5 responses to "VTA press release gets it all wrong... full text and MTAG response"

  • webmaster says: (Edit)

    Under what branch of mathematics is 52% a small minority. If I were in politics I would call that a majority. Same amount of containers on fewer ships..... He is smoking something.

  • Macgonagle says: (Edit)

    Ignorant and self-harming comments from the VTA. This will not turn public opinion against the protestors, it will garner support from every corner. The best thing to come out of this protest, from my perspective, is to have had it brought to my attention. This is not a marginal issue, it is a mainstream issue and the 'we were here first' argument is a logical fallacy, not to mention an historically incorrect one. Once again I notice the lack of response on MTAG's suggestion that the Bolte and Westgate be used. These are the real sources of the problem and should be addressed.

  • adam says: (Edit)

    >These claims are incorrect and intended to take aim at the transport industry.
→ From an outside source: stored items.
(** X17.  On every filtered view of a dataset that loaded without an
    error, the nine columns the loader works on are present; so, when the
    view has rows, the tests that guard the chart of the top posts (line
    174), the weekday chart (line 229) and the card of the top post (line
    285) all hold: none of these views is replaced by its "required columns
    missing" notice. *)
Theorem view_guards_hold {P : Pandas} (raw : csv) (selected : list value)
  (st : date_state) :
  existsb fatal (snd (load_data raw)) = false ->
  let t := apply_filters (fst (load_data raw)) selected st in
  (forall c, In c canonical_columns -> has_column c t = true)
  /\ (rows t <> [] ->
      has_column "post_id" t
      && forallb (fun c => has_column c t) ["likes"; "shares"; "comments"]
      = true
      /\ has_column "day_of_week" t
         && has_column "total_engagement_per_post" t
         && negb (no_rows t) = true
      /\ has_column "post_id" t
         && has_column "total_engagement_per_post" t
         && negb (empty t) = true).
Proof.
  intros Hok t.
  assert (Hcol : forall c, In c canonical_columns -> has_column c t = true).
  { intros c Hc. unfold has_column, t.
    rewrite (proj1 (apply_filters_columns _ _ _)).
    now apply (loaded_has_canonical raw c Hok). }
  split; [exact Hcol |]. intros Hrows.
  assert (Hne : empty t = false).
  { apply empty_false. split; [| exact Hrows].
    intros E. specialize (Hcol "post_id").
    unfold has_column in Hcol. rewrite E in Hcol.
    unfold canonical_columns in Hcol. simpl in Hcol.
    specialize (Hcol (or_introl eq_refl)). discriminate. }
  assert (Hnr : no_rows t = false).
  { unfold no_rows. destruct (rows t); [congruence | reflexivity]. }
  cbn [forallb].
  rewrite !Hcol by (unfold canonical_columns; simpl; auto 10).
  rewrite Hne, Hnr. simpl. auto.
Qed.

Lemma view_guards_hold_witness :
  let t := apply_filters (fst (load_data (P := iso_pandas) two_posts))
             [VStr "All"] (mkDateState false PyNone PyNone (0, 0)) in
  has_column "day_of_week" t = true.
Proof.
  apply (fun H Hc =>
           proj1 (view_guards_hold (P := iso_pandas) two_posts [VStr "All"]
                    (mkDateState false PyNone PyNone (0, 0)) H)
                 "day_of_week" Hc).
  - reflexivity.
  - simpl. auto.
Defined.

(** ** Sums *)

Lemma wrap64_add_r (a b : Z) : wrap64 (a + wrap64 b) = wrap64 (a + b).
Proof. rewrite Z.add_comm, wrap64_add_l. f_equal. lia. Qed.

Lemma wrap64_idem (a : Z) : wrap64 (wrap64 a) = wrap64 a.
Proof. apply wrap64_small, wrap64_int64. Qed.

Lemma fold_sum64 (l : list Z) (a : Z) :
  fold_left (fun x z => wrap64 (x + z)) l (wrap64 a) =
  wrap64 (a + fold_right Z.add 0 l).
Proof.
  revert a. induction l as [| z l IH]; intros a; simpl.
  - f_equal. lia.
  - rewrite wrap64_add_l, IH. f_equal. lia.
Qed.

(** The [int64] sum is the sum, reduced once. *)
Lemma sum64_wrap (l : list Z) : sum64 l = wrap64 (fold_right Z.add 0 l).
Proof.
  unfold sum64. change 0 with (wrap64 0) at 1. now rewrite fold_sum64.
Qed.


Lemma wrap64_sum_groups {K : Type} (g : K -> list Z) (ks : list K) :
  wrap64 (fold_right Z.add 0 (map (fun k => sum64 (g k)) ks)) =
  wrap64 (fold_right Z.add 0
            (map (fun k => fold_right Z.add 0 (g k)) ks)).
Proof.
  induction ks as [| k ks IH]; simpl; [reflexivity |].
  rewrite sum64_wrap, wrap64_add_l, <- wrap64_add_r, IH, wrap64_add_r.
  reflexivity.
Qed.

(** Groups that are pairwise disjoint share out the sum of the rows that
    belong to one of them. *)
Lemma group_sums_partition {K : Type} (belongs : K -> row -> bool)
  (f : row -> Z) (ks : list K) (l : list row) :
  NoDup ks ->
  (forall r k k', belongs k r = true -> belongs k' r = true -> k = k') ->
  fold_right Z.add 0
    (map (fun k => fold_right Z.add 0 (map f (filter (belongs k) l))) ks) =
  fold_right Z.add 0
    (map f (filter (fun r => existsb (fun k => belongs k r) ks) l)).
Proof.
  intros Hnd Huniq. induction Hnd as [| k ks Hk Hnd IH]; simpl.
  - rewrite filter_false_all by reflexivity. reflexivity.
  - rewrite IH. clear IH.
    induction l as [| r l IHl]; simpl; [reflexivity |].
    destruct (belongs k r) eqn:Ek; simpl.
    + assert (Hnone : existsb (fun k0 => belongs k0 r) ks = false).
      { destruct (existsb (fun k0 => belongs k0 r) ks) eqn:E; [| reflexivity].
        apply existsb_exists in E as (k' & Hin & Hb).
        rewrite (Huniq r k k' Ek Hb) in Hk. contradiction. }
      rewrite Hnone. lia.
    + destruct (existsb (fun k0 => belongs k0 r) ks); simpl; lia.
Qed.

(** The sum of the groups, in [int64], is the [int64] sum of the rows that
    belong to a group. *)
Lemma sum64_groups {K : Type} (belongs : K -> row -> bool) (f : row -> Z)
  (ks : list K) (l : list row) :
  NoDup ks ->
  (forall r k k', belongs k r = true -> belongs k' r = true -> k = k') ->
  sum64 (map (fun k => sum64 (map f (filter (belongs k) l))) ks) =
  sum64 (map f (filter (fun r => existsb (fun k => belongs k r) ks) l)).
Proof.
  intros Hnd Huniq. rewrite !sum64_wrap.
  rewrite (wrap64_sum_groups (fun k => map f (filter (belongs k) l))).
  now rewrite group_sums_partition.
Qed.

Lemma value_eqb_eq (a b : value) : value_eqb a b = true <-> a = b.
Proof.
  destruct a, b; simpl; split; intros H; try discriminate; try reflexivity;
    try (apply String.eqb_eq in H; now subst);
    try (apply Z.eqb_eq in H; now subst);
    inversion H; subst;
    try apply String.eqb_refl; apply Z.eqb_refl.
Qed.

Lemma day_order_NoDup : NoDup (map VStr day_order).
Proof.
  unfold day_order. simpl.
  repeat (constructor; [simpl; intuition discriminate |]). constructor.
Qed.



(** X18.  The weekday chart accounts for every post once: when the table
    has a [post_date] column and no more than one column that standardises
    to [day_of_week], and the load does not fail, the seven weekday totals
    of a filtered view add up, in 64-bit arithmetic, to the sum of
    [total_engagement_per_post] over the view. *)
Theorem weekday_totals_add_up {P : Pandas} (raw : csv)
  (selected : list value) (st : date_state) :
  In "post_date" (map normalize_name (header raw)) ->
  (count_occ string_dec (map normalize_name (header raw)) "day_of_week"
   <= 1)%nat ->
  existsb fatal (snd (load_data raw)) = false ->
  exists g,
    engagement_by_day (apply_filters (fst (load_data raw)) selected st)
    = inr g
    /\ sum64 (map snd g) =
       column_sum "total_engagement_per_post"
         (apply_filters (fst (load_data raw)) selected st).
Proof.
  intros Hin Hone Hok.
  pose proof (weekday_groups raw selected st Hin Hone Hok) as Hby.
  cbv zeta in Hby.
  set (t := apply_filters (fst (load_data raw)) selected st) in *.
  assert (Hpd : has_column "post_date" (standardize raw) = true).
  { apply has_column_In. now rewrite standardize_columns. }
  assert (Hd : duplicated "day_of_week" (standardize raw) = false).
  { apply not_duplicated. now rewrite standardize_columns. }
  rewrite Hby. eexists. split; [reflexivity |].
  rewrite map_map. cbn [snd].
  unfold group, column_sum.
  rewrite (sum64_groups (fun k r => value_eqb (field "day_of_week" r) k)).
  - rewrite filter_all; [reflexivity |].
    intros r Hr. apply existsb_exists.
    apply apply_filters_incl in Hr.
    apply canonical_row_origin in Hr as (r0 & _ & _ & Hc).
    apply coerce_row_columns in Hc as (_ & _ & Hyes & _).
    destruct (Hyes Hpd) as (t0 & _ & Hdw & _). rewrite Hd in Hdw.
    exists (VStr (day_name t0)). split.
    + apply in_map. eapply nth_error_In. apply day_name_nth.
    + now apply value_eqb_eq.
  - apply day_order_NoDup.
  - intros r k k' H1 H2. apply value_eqb_eq in H1, H2. congruence.
Qed.

Lemma weekday_totals_add_up_witness :
  exists g,
    engagement_by_day
      (apply_filters (fst (load_data (P := iso_pandas) undated_posts))
         [VStr "All"] (mkDateState false PyNone PyNone (0, 0)))
    = inr g
    /\ sum64 (map snd g) =
       column_sum "total_engagement_per_post"
         (apply_filters (fst (load_data (P := iso_pandas) undated_posts))
            [VStr "All"] (mkDateState false PyNone PyNone (0, 0))).
Proof.
  apply (weekday_totals_add_up (P := iso_pandas) undated_posts [VStr "All"]
           (mkDateState false PyNone PyNone (0, 0))).
  - simpl. auto 10.
  - vm_compute. lia.
  - reflexivity.
Defined.


(** ** Engagement over time *)

Lemma insert_day_In (d x : Z) (l : list Z) :
  In x (insert_day d l) <-> x = d \/ In x l.
Proof.
  induction l as [| d' l IH]; simpl; [intuition |].
  destruct (Z.eqb_spec d d') as [-> |]; [simpl; intuition |].
  destruct (d <? d'); simpl; [intuition |].
  rewrite IH. intuition.
Qed.

Lemma insert_day_sorted (d : Z) (l : list Z) :
  StronglySorted Z.lt l -> StronglySorted Z.lt (insert_day d l).
Proof.
  induction 1 as [| d' l Hs IH Hd]; simpl.
  - repeat constructor.
  - destruct (Z.eqb_spec d d') as [-> | Hne]; [now constructor |].
    destruct (d <? d') eqn:E.
    + apply Z.ltb_lt in E. constructor; [now constructor |].
      constructor; [exact E |].
      eapply Forall_impl; [| exact Hd]. intros z Hz. lia.
    + apply Z.ltb_ge in E. constructor; [exact IH |].
      apply Forall_forall. intros z Hz. apply insert_day_In in Hz.
      destruct Hz as [-> | Hz]; [lia |].
      rewrite Forall_forall in Hd. now apply Hd.
Qed.

Lemma days_present_sorted (df : DataFrame) :
  StronglySorted Z.lt (days_present df).
Proof.
  unfold days_present.
  induction (map date_of (times "post_date" df)) as [| d l IH]; simpl.
  - constructor.
  - now apply insert_day_sorted.
Qed.

Lemma days_present_In (df : DataFrame) (d : Z) :
  In d (days_present df) <-> exists r, In r (rows df) /\ on_day d r = true.
Proof.
  unfold days_present.
  assert (H : forall l, In d (fold_right insert_day [] l) <-> In d l).
  { induction l as [| x l IH]; simpl; [tauto |].
    rewrite insert_day_In, IH. intuition. }
  rewrite H, in_map_iff. split.
  - intros (t & <- & Ht). apply times_In in Ht as (r & Hr & Hf).
    exists r. split; [exact Hr |]. unfold on_day. rewrite Hf.
    apply Z.eqb_refl.
  - intros (r & Hr & Hd). unfold on_day in Hd.
    destruct (field "post_date" r) as [| | t |] eqn:Hf; try discriminate.
    exists t. split; [now apply Z.eqb_eq |].
    apply times_In. eauto.
Qed.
Only a small percentage of the trucks on our roads carry containers I loved this part. If its such a small percentage then why are they expanding the port?

  • Peter says: (Edit)

    With enemies like these, who needs friends??? Ha

  • Helen says: (Edit)

    "Meanwhile, truck traffic was diverted down Somerville Road. The truck traffic exemption from this road was lifted for the period of the protest, sending dozens of trucks down an unfamiliar road which has three primary schools on it”. Thank you for making our point for us, Mr Lovel, heavy truck traffic doesn't belong so close to primary schools. The point that Yarraville was originally a route to the port is an invalid point; it became so in the horse and buggy days, and continued to expand in the period when the struggling peons were expected to shut up and be grateful for any roofs over their heads, diesel fumes be damned. The current truck expansion has largely happened AFTER current residents moved in.